Data for review below:

Lemma retry_item_spec now next e n it :
  in_int64 (Attempt it + 1) →
  Attempt (retry_item now next e n it) = Attempt it + 1 ∧
  (status (retry_item now next e n it) =
     if (0 <? n) && (n <=? Attempt it + 1) then StatusFailed else StatusPending) ∧
  NextRetryAt (retry_item now next e n it) =
     if (0 <? n) && (n <=? Attempt it + 1) then NextRetryAt it else next.
Proof.
  intros Hb. unfold retry_item. cbv zeta.
  set (it' := with_last_error e _).
  destruct (with_last_error_same e (with_updated now (with_attempt (wrap64 (Attempt it + 1)) it)))
    as (_ & _ & Ha & Hn). fold it' in Ha, Hn. cbn in Ha, Hn. rewrite wrap64_id in Ha by done.
  rewrite Ha. by split_if.
Qed.

(** The retry budget.  [MarkRetry] counts one attempt per call whatever the
    file system does; after [k ≥ 1] calls the item has failed for good exactly
    when a budget is set and the attempts have reached it, and is otherwise
    pending again at the time the last call chose; its message is untouched. *)
Theorem MarkRetry_budget `{GoRuntime} maxRetries s id it calls now io next e :
  items s !! id = Some it → 0 ≤ Attempt it →
  Attempt it + Z.of_nat (length calls) + 1 ≤ int64_max →
  let n := Attempt it + Z.of_nat (length calls) + 1 in
  ∃ it', items (retry_all maxRetries s id (calls ++ [(now, io, next, e)])) !! id = Some it' ∧
    same_message it it' ∧ Attempt it' = n ∧
    (status it' = if (0 <? maxRetries) && (maxRetries <=? n) then StatusFailed else StatusPending) ∧
    (status it' = StatusPending → NextRetryAt it' = next).
Proof.
  intros Hi H0 Hmax n.
  assert (∃ x, items (retry_all maxRetries s id calls) !! id = Some x ∧ same_message it x ∧
    Attempt x = Attempt it + Z.of_nat (length calls)) as (x & Hx & Hm & Ha).
  { clear n. induction calls as [|[[[now' io'] next'] e'] calls IH] using rev_ind.
    { exists it. split_and!; [done|reflexivity|simpl; lia]. }
    rewrite length_app in *. simpl in *. destruct IH as (x & Hx & Hm & Ha); [lia|].
    unfold retry_all in *. rewrite foldl_snoc. eexists. split; [by apply MarkRetry_lookup|].
    destruct (retry_item_spec now' next' e' maxRetries x) as [-> _].
    { unfold in_int64, int64_min in *. unfold int64_max in *. lia. }
    split; [|lia]. etrans; [exact Hm|]. apply retry_item_same. }
  unfold retry_all in *. rewrite foldl_snoc. eexists. split; [by apply MarkRetry_lookup|].
  destruct (retry_item_spec now next e maxRetries x) as (Ha' & Hs & Hn).
  { unfold in_int64, int64_min in *. unfold int64_max in *. lia. }
  rewrite Ha in *. fold n in Ha', Hs, Hn. split_and!; [etrans; [exact Hm|apply retry_item_same]|done|done|].
  rewrite Hs, Hn. by split_if.
Qed.
(** The body of the loop over the events. *)
Definition count_event (since : time) (r : report) (ev : deliveryEvent) : report :=
  if before (At ev) since then r else
  let recipientKey := formatRecipientLabel (RecipientName (Key ev)) (MaxRecipient (Key ev)) in
  let agg := default (mkStats 0 0 0) (recipientAgg r !! recipientKey) in
  if Delivered (Key ev) then
    {| total := total r + 1; delivered := delivered r + 1; failedN := failedN r;
       byAddress := incr (Address (Key ev)) (byAddress r);
       byRecipient := incr recipientKey (byRecipient r);
       recipientAgg := <[recipientKey := mkStats (Total agg + 1) (DeliveredN agg + 1) (FailedN agg)]>
                         (recipientAgg r) |}
  else
    {| total := total r + 1; delivered := delivered r; failedN := failedN r + 1;
       byAddress := incr (Address (Key ev)) (byAddress r);
       byRecipient := byRecipient r;
       recipientAgg := <[recipientKey := mkStats (Total agg + 1) (DeliveredN agg) (FailedN agg + 1)]>
                         (recipientAgg r) |}.

Definition count_events (since : time) (evs : list deliveryEvent) : report :=
  foldl (count_event since) (mkReport 0 0 0 ∅ ∅ ∅) evs.

Definition top_lines (l : list (bytes * Z)) : list bytes :=
  (λ kv, "- " ++ kv.1 ++ ": " ++ format_int kv.2) <$> l.

Definition report_lines `{GoRuntime} (days : Z) (r : report) : list bytes :=
  ["Статистика за " ++ format_int days ++ " дней:"; "Принято: " ++ format_int (total r);
   "Доставлено: " ++ format_int (delivered r); "Ошибок: " ++ format_int (failedN r)] ++
  (if (0 <? size (byAddress r))%nat then "Топ адресов:" :: top_lines (topK (byAddress r) 5) else []) ++
  (if (0 <? size (byRecipient r))%nat
   then "Топ получателей MAX:" :: top_lines (topK (byRecipient r) 5) else []) ++
  (if (0 <? size (recipientAgg r))%nat then
     ["Агрегировано по получателям MAX:";
      "- Уникальных получателей: " ++ format_int (Z.of_nat (size (recipientAgg r)))] ++
     ((λ kv, "- " ++ kv.1 ++ ": всего " ++ format_int (Total kv.2) ++ ", доставлено " ++
        format_int (DeliveredN kv.2) ++ ", ошибок " ++ format_int (FailedN kv.2)) <$>
        topRecipientStats (recipientAgg r) 5)
   else []).

Definition BuildLastDaysReport `{GoRuntime} (now : time) (days : Z) (c : Collector) : bytes :=
  let days := if days <=? 0 then 7 else days in
  let since := time_add now (wrap64 (- days * (24 * Hour))) in
  join [byte_of 10] (report_lines days (count_events since (deliveryEvents c))).

(** * Specification and lemmas *)

Lemma length_keep_last {A} n (l : list A) : length (keep_last n l) = Nat.min n (length l).
Proof. unfold keep_last. destruct (Nat.ltb_spec n (length l)); rewrite ?length_drop; lia. Qed.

End of Data for review.

Your answer must be the records themselves, output again exactly.

#### [Problem solution]
Lemma retry_item_spec now next e n it :
  in_int64 (Attempt it + 1) →
  Attempt (retry_item now next e n it) = Attempt it + 1 ∧
  (status (retry_item now next e n it) =
     if (0 <? n) && (n <=? Attempt it + 1) then StatusFailed else StatusPending) ∧
  NextRetryAt (retry_item now next e n it) =
     if (0 <? n) && (n <=? Attempt it + 1) then NextRetryAt it else next.
Proof.
  intros Hb. unfold retry_item. cbv zeta.
  set (it' := with_last_error e _).
  destruct (with_last_error_same e (with_updated now (with_attempt (wrap64 (Attempt it + 1)) it)))
    as (_ & _ & Ha & Hn). fold it' in Ha, Hn. cbn in Ha, Hn. rewrite wrap64_id in Ha by done.
  rewrite Ha. by split_if.
Qed.

(** The retry budget.  [MarkRetry] counts one attempt per call whatever the
    file system does; after [k ≥ 1] calls the item has failed for good exactly
    when a budget is set and the attempts have reached it, and is otherwise
    pending again at the time the last call chose; its message is untouched. *)
Theorem MarkRetry_budget `{GoRuntime} maxRetries s id it calls now io next e :
  items s !! id = Some it → 0 ≤ Attempt it →
  Attempt it + Z.of_nat (length calls) + 1 ≤ int64_max →
  let n := Attempt it + Z.of_nat (length calls) + 1 in
  ∃ it', items (retry_all maxRetries s id (calls ++ [(now, io, next, e)])) !! id = Some it' ∧
    same_message it it' ∧ Attempt it' = n ∧
    (status it' = if (0 <? maxRetries) && (maxRetries <=? n) then StatusFailed else StatusPending) ∧
    (status it' = StatusPending → NextRetryAt it' = next).
Proof.
  intros Hi H0 Hmax n.
  assert (∃ x, items (retry_all maxRetries s id calls) !! id = Some x ∧ same_message it x ∧
    Attempt x = Attempt it + Z.of_nat (length calls)) as (x & Hx & Hm & Ha).
  { clear n. induction calls as [|[[[now' io'] next'] e'] calls IH] using rev_ind.
    { exists it. split_and!; [done|reflexivity|simpl; lia]. }
    rewrite length_app in *. simpl in *. destruct IH as (x & Hx & Hm & Ha); [lia|].
    unfold retry_all in *. rewrite foldl_snoc. eexists. split; [by apply MarkRetry_lookup|].
    destruct (retry_item_spec now' next' e' maxRetries x) as [-> _].
    { unfold in_int64, int64_min in *. unfold int64_max in *. lia. }
    split; [|lia]. etrans; [exact Hm|]. apply retry_item_same. }
  unfold retry_all in *. rewrite foldl_snoc. eexists. split; [by apply MarkRetry_lookup|].
  destruct (retry_item_spec now next e maxRetries x) as (Ha' & Hs & Hn).
  { unfold in_int64, int64_min in *. unfold int64_max in *. lia. }
  rewrite Ha in *. fold n in Ha', Hs, Hn. split_and!; [etrans; [exact Hm|apply retry_item_same]|done|done|].
  rewrite Hs, Hn. by split_if.
Qed.
(** The body of the loop over the events. *)
Definition count_event (since : time) (r : report) (ev : deliveryEvent) : report :=
  if before (At ev) since then r else
  let recipientKey := formatRecipientLabel (RecipientName (Key ev)) (MaxRecipient (Key ev)) in
  let agg := default (mkStats 0 0 0) (recipientAgg r !! recipientKey) in
  if Delivered (Key ev) then
    {| total := total r + 1; delivered := delivered r + 1; failedN := failedN r;
       byAddress := incr (Address (Key ev)) (byAddress r);
       byRecipient := incr recipientKey (byRecipient r);
       recipientAgg := <[recipientKey := mkStats (Total agg + 1) (DeliveredN agg + 1) (FailedN agg)]>
                         (recipientAgg r) |}
  else
    {| total := total r + 1; delivered := delivered r; failedN := failedN r + 1;
       byAddress := incr (Address (Key ev)) (byAddress r);
       byRecipient := byRecipient r;
       recipientAgg := <[recipientKey := mkStats (Total agg + 1) (DeliveredN agg) (FailedN agg + 1)]>
                         (recipientAgg r) |}.

Definition count_events (since : time) (evs : list deliveryEvent) : report :=
  foldl (count_event since) (mkReport 0 0 0 ∅ ∅ ∅) evs.

Definition top_lines (l : list (bytes * Z)) : list bytes :=
  (λ kv, "- " ++ kv.1 ++ ": " ++ format_int kv.2) <$> l.

Definition report_lines `{GoRuntime} (days : Z) (r : report) : list bytes :=
  ["Статистика за " ++ format_int days ++ " дней:"; "Принято: " ++ format_int (total r);
   "Доставлено: " ++ format_int (delivered r); "Ошибок: " ++ format_int (failedN r)] ++
  (if (0 <? size (byAddress r))%nat then "Топ адресов:" :: top_lines (topK (byAddress r) 5) else []) ++
  (if (0 <? size (byRecipient r))%nat
   then "Топ получателей MAX:" :: top_lines (topK (byRecipient r) 5) else []) ++
  (if (0 <? size (recipientAgg r))%nat then
     ["Агрегировано по получателям MAX:";
      "- Уникальных получателей: " ++ format_int (Z.of_nat (size (recipientAgg r)))] ++
     ((λ kv, "- " ++ kv.1 ++ ": всего " ++ format_int (Total kv.2) ++ ", доставлено " ++
        format_int (DeliveredN kv.2) ++ ", ошибок " ++ format_int (FailedN kv.2)) <$>
        topRecipientStats (recipientAgg r) 5)
   else []).

Definition BuildLastDaysReport `{GoRuntime} (now : time) (days : Z) (c : Collector) : bytes :=
  let days := if days <=? 0 then 7 else days in
  let since := time_add now (wrap64 (- days * (24 * Hour))) in
  join [byte_of 10] (report_lines days (count_events since (deliveryEvents c))).

(** * Specification and lemmas *)

Lemma length_keep_last {A} n (l : list A) : length (keep_last n l) = Nat.min n (length l).
Proof. unfold keep_last. destruct (Nat.ltb_spec n (length l)); rewrite ?length_drop; lia. Qed.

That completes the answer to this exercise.